*What is being asked*: Among the entries below, find every line that contains the string "encryption", then copy it.

◆ ◆ ◆

Lemma split_at_join n s a b : split_at n s = (a, b) -> (a +:+ b)%string = s.
Proof.
  revert s a b. induction n as [|n IH]; intros [|c s] a b; cbn; try (by intros [= <- <-]).
  destruct (split_at n s) as [a' b'] eqn:Hs. intros [= <- <-]. rewrite append_cons. by rewrite (IH _ _ _ Hs).
Qed.

Lemma opened_sealed nonce k aad p : byteLength nonce = GCM_NONCE_BYTES -> byteLength p = KEY_BYTES ->
  opened nonce (wd_ciphertext (sealed_key nonce k aad p)) k aad = Ok p.
Proof.
  intros Hn Hp. unfold opened, sealed_key. cbn [wd_ciphertext].
  destruct (seal_length gcm k nonce aad p) as [Hc Ht].
  rewrite bool_decide_false.
  - assert (Z.to_nat KEY_BYTES = String.length (seal gcm k nonce aad p).1) as ->.
    { unfold byteLength in *. lia. }
    rewrite split_at_app. by rewrite unseal_seal.
  - unfold byteLength in *. rewrite length_append. lia.
Qed.

Lemma opened_sound nonce c k aad p : opened nonce c k aad = Ok p ->
  sealed_key nonce k aad p = {| wd_nonce := nonce; wd_ciphertext := c |}.
Proof.
  unfold opened, sealed_key. case_bool_decide; [done|]. destruct (split_at _ c) as [a b] eqn:Hs.
  destruct (unseal gcm k nonce aad a b) as [q|] eqn:Hu; [|done]. intros [= ->].
  apply unseal_sound in Hu. rewrite Hu. cbn. by rewrite (split_at_join _ _ _ _ Hs).
Qed.

Lemma computes_run {A} (m : eff CryptoWorld A) spec w : computes m spec -> (m w).1 = spec (crypto_clock w).
Proof. intros H. pose proof (H w) as Hw. unfold wp in Hw. destruct (m w) as [r w']. by destruct Hw. Qed.

Lemma computes_heap {A} (m : eff CryptoWorld A) spec w : computes m spec -> cleared_but None (heap w) (heap (m w).2).
Proof. intros H. pose proof (H w) as Hw. unfold wp in Hw. destruct (m w) as [r w']. by destruct Hw. Qed.


(** The protection of one text: a session's key, a snapshot's key under it, and
    the encryption under that. *)
Definition protect (plain aad : string)
  : eff CryptoWorld (WrappedSessionKek * WrappedSnapshotDek * EncryptedSnapshotBytes) :=
  let! kek := createWrappedSessionKek in
  let! dek := createWrappedSnapshotDek kek in
  let! e := encrypt plain kek dek aad in
  ret (kek, dek, e).

Definition unlocked (keyId root : string) (t : nat) : Prop :=
  exists key, fetchKey t = Ok (SnapshotKek keyId key) /\ fromBase64 (reveal key) = root.

Lemma root_of_unlocked keyId root t exp : unlocked keyId root t -> byteLength root = KEY_BYTES ->
  exp = None \/ exp = Some keyId -> root_of t exp = Ok (keyId, root).
Proof.
  intros (key & Hk & Hr) Hl Hexp. unfold root_of. rewrite Hk, Hr.
  rewrite (bool_decide_false (is_Some exp /\ _)).
  - rewrite bool_decide_false; [done|]. congruence.
  - destruct Hexp as [->| ->]; [by intros [[? ?] _]|by intros [_ ?]].
Qed.

Lemma root_of_sound t exp keyId root : root_of t exp = Ok (keyId, root) ->
  unlocked keyId root t /\ byteLength root = KEY_BYTES /\ forall x, exp = Some x -> x = keyId.
Proof.
  unfold root_of. intros Hr. destruct (fetchKey t) as [[| |id key]|] eqn:Hf; try done.
  destruct (decide (is_Some exp /\ exp <> Some id)) as [H1|H1]; [by rewrite bool_decide_true in Hr|].
  destruct (decide (byteLength (fromBase64 (reveal key)) = KEY_BYTES)) as [H2|H2];
    rewrite (bool_decide_false _ H1) in Hr; [|by rewrite bool_decide_true in Hr].
  rewrite bool_decide_false in Hr by congruence. cbn [orb] in Hr. simplify_eq.
  split; [by eexists|]. split; [done|]. intros x ->.
  destruct (decide (Some x = Some keyId)) as [[= ->]|Hx]; [done|]. exfalso. by apply H1.
Qed.
(* ===== verification/StorageWorld.v ===== *)
(** * Objects and cached files

    What the snapshot stores work on: the object store behind the S3 client, an
    interface with its laws; the directories of the local cache; and a clock
    that numbers the calls, each of which may fail. *)

From S2P Require Export SnapshotCrypto IsoTime IsolationDriver.
From S2P Require Import Uuid.
From Stdlib Require Import Ascii String.
From stdpp Require Import pretty.

(** The S3 client. [content o b k v] is the body of the object, of its current
    version for [None]. Errors carry the name the code looks at. *)
Class ObjectStore (B : Type) := {
  createBucket : nat -> string -> eff B unit;
  putObject : nat -> string -> string -> string -> eff B (option string);       (* the version *)
  headObject : nat -> string -> string -> eff B (option string);                (* the encryption *)
  getObject : nat -> string -> string -> option string -> eff B (option string);
  deleteObject : nat -> string -> string -> eff B unit;
  content : B -> string -> string -> option string -> option string;
  createBucket_law : forall n b o, wp (createBucket n b) (fun _ o' => content o' = content o) o;
  putObject_law : forall n b k body o, wp (putObject n b k body) (fun r o' =>
    (forall b' k' v, (b', k') <> (b, k) -> content o' b' k' v = content o b' k' v) /\
    match r with Ok v => content o' b k v = Some body | Throw _ => True end) o;
  headObject_law : forall n b k o, wp (headObject n b k) (fun _ o' => content o' = content o) o;
  getObject_law : forall n b k v o, wp (getObject n b k v) (fun r o' => content o' = content o /\
    match r with Ok (Some body) => content o b k v = Some body | _ => True end) o;
  deleteObject_law : forall n b k o, wp (deleteObject n b k) (fun r o' =>
    (forall b' k' v, (b', k') <> (b, k) -> content o' b' k' v = content o b' k' v) /\
    (forall v body, content o' b k v = Some body -> content o b k v = Some body) /\
    match r with Ok _ => content o' b k None = None | Throw _ => True end) o
}.
(* ===== verification/ManifestSchemas.v ===== *)
(** * What the schemas of manifests accept

    The pieces of the two manifest schemas, with what a parsed value is and how
    a serialised one is read back. *)

From S2P Require Export StorageWorld.
From Stdlib Require Import Ascii String.
From stdpp Require Import list gmap pretty.

#[global] Arguments is_sha256 : simpl never.
#[global] Arguments is_url64 : simpl never.
#[global] Arguments parse_nonempty : simpl never.
#[global] Arguments parse_where : simpl never.
#[global] Arguments parse_positive : simpl never.
#[global] Arguments objectSchema : simpl never.


Definition nonempty (s : string) : bool := bool_decide (s <> "")%string.
Definition positive_size (z : Z) : bool := bool_decide (1 <= z <= MAX_SAFE_INTEGER)%Z.

Definition valid_object (o : SnapshotObjectRef) : bool :=
  nonempty (bucket o) && nonempty (IsolationDriver.key o) &&
  match versionId o with Some v => nonempty v | None => true end &&
  is_sha256 (IsolationDriver.sha256 o) && positive_size (sizeBytes o).

Lemma parse_positive_sound j z : parse_positive j = Some z -> positive_size z = true.
Proof.
  unfold parse_positive, parse_int, positive_size. destruct j as [| |r| | |]; try done.
  destruct (integer_of r) as [x|]; [|done]. destruct (isSafeInteger _); [|done]. cbn [andb].
  destruct (bool_decide _) eqn:Hb; [|done]. by intros [= <-].
Qed.

Lemma parse_positive_json z : positive_size z = true -> parse_positive (JNum (pretty z)) = Some z.
Proof.
  unfold positive_size, parse_positive, parse_int. rewrite bool_decide_eq_true. intros Hz.
  rewrite integer_of_pretty by lia. unfold isSafeInteger.
  rewrite !bool_decide_true by (unfold MAX_SAFE_INTEGER in *; lia). done.
Qed.

Lemma parse_where_sound p j s : parse_where p j = Some s -> p s = true.
Proof.
  unfold parse_where. destruct (json_string j) as [x|]; cbn; [|done]. destruct (p x) eqn:Hp; [|done]. by intros [= <-].
Qed.

Lemma parse_where_json p s : p s = true -> parse_where p (JStr s) = Some s.
Proof. intros Hp. unfold parse_where. cbn. by rewrite Hp. Qed.

Lemma parse_nonempty_sound j s : parse_nonempty j = Some s -> nonempty s = true.
Proof.
  unfold parse_nonempty, nonempty. destruct j as [| | |x| |]; try done. case_bool_decide; [done|].
  intros [= <-]. by apply bool_decide_eq_true.
Qed.

Lemma parse_nonempty_json s : nonempty s = true -> parse_nonempty (JStr s) = Some s.
Proof. unfold nonempty, parse_nonempty. rewrite bool_decide_eq_true. intros Hs. by rewrite bool_decide_false. Qed.

#[global] Arguments json_field : simpl never.

Create HintDb schema.
#[export] Hint Resolve parse_positive_sound parse_where_sound parse_nonempty_sound : schema.

(** One field after the other of a successful parse. *)
Ltac next_field := match goal with H : (_ ≫= _) = Some _ |- _ =>
  apply bind_Some in H; destruct H as (? & ? & H) end.
Ltac fields_of := repeat (match goal with H : required _ _ _ = Some _ |- _ =>
  apply required_sound in H; destruct H as [? H] end).

Lemma objectSchema_sound j o : objectSchema j = Some o -> valid_object o = true.
Proof.
  unfold objectSchema. intros H. repeat next_field. simplify_eq. fields_of. unfold valid_object. cbn.
  rewrite !andb_true_iff. split_and!; eauto with schema; [].
  unfold optionally in *. destruct (json_field "versionId" j) as [v|]; simplify_eq; [|done].
  destruct (parse_nonempty v) as [s|] eqn:Hs; cbn in *; simplify_eq. by eapply parse_nonempty_sound.
Qed.

Lemma objectSchema_json o : valid_object o = true -> objectSchema (object_json o) = Some o.
Proof.
  unfold valid_object. rewrite !andb_true_iff. intros ((((Hb & Hk) & Hv) & Hh) & Hs).
  unfold objectSchema, required, optionally, object_json.
  destruct o as [b k v h n]. cbn in *. destruct v as [v|]; cbn [app]; json_fields; cbn;
    rewrite ?(parse_nonempty_json b), ?(parse_nonempty_json k), ?(parse_nonempty_json v) by done; cbn;
    rewrite ?parse_nonempty_json, parse_where_json by done; cbn; by rewrite parse_positive_json.
Qed.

◆ ◆ ◆

*Your solution*:
    the encryption under that. *)
  headObject : nat -> string -> string -> eff B (option string);                (* the encryption *)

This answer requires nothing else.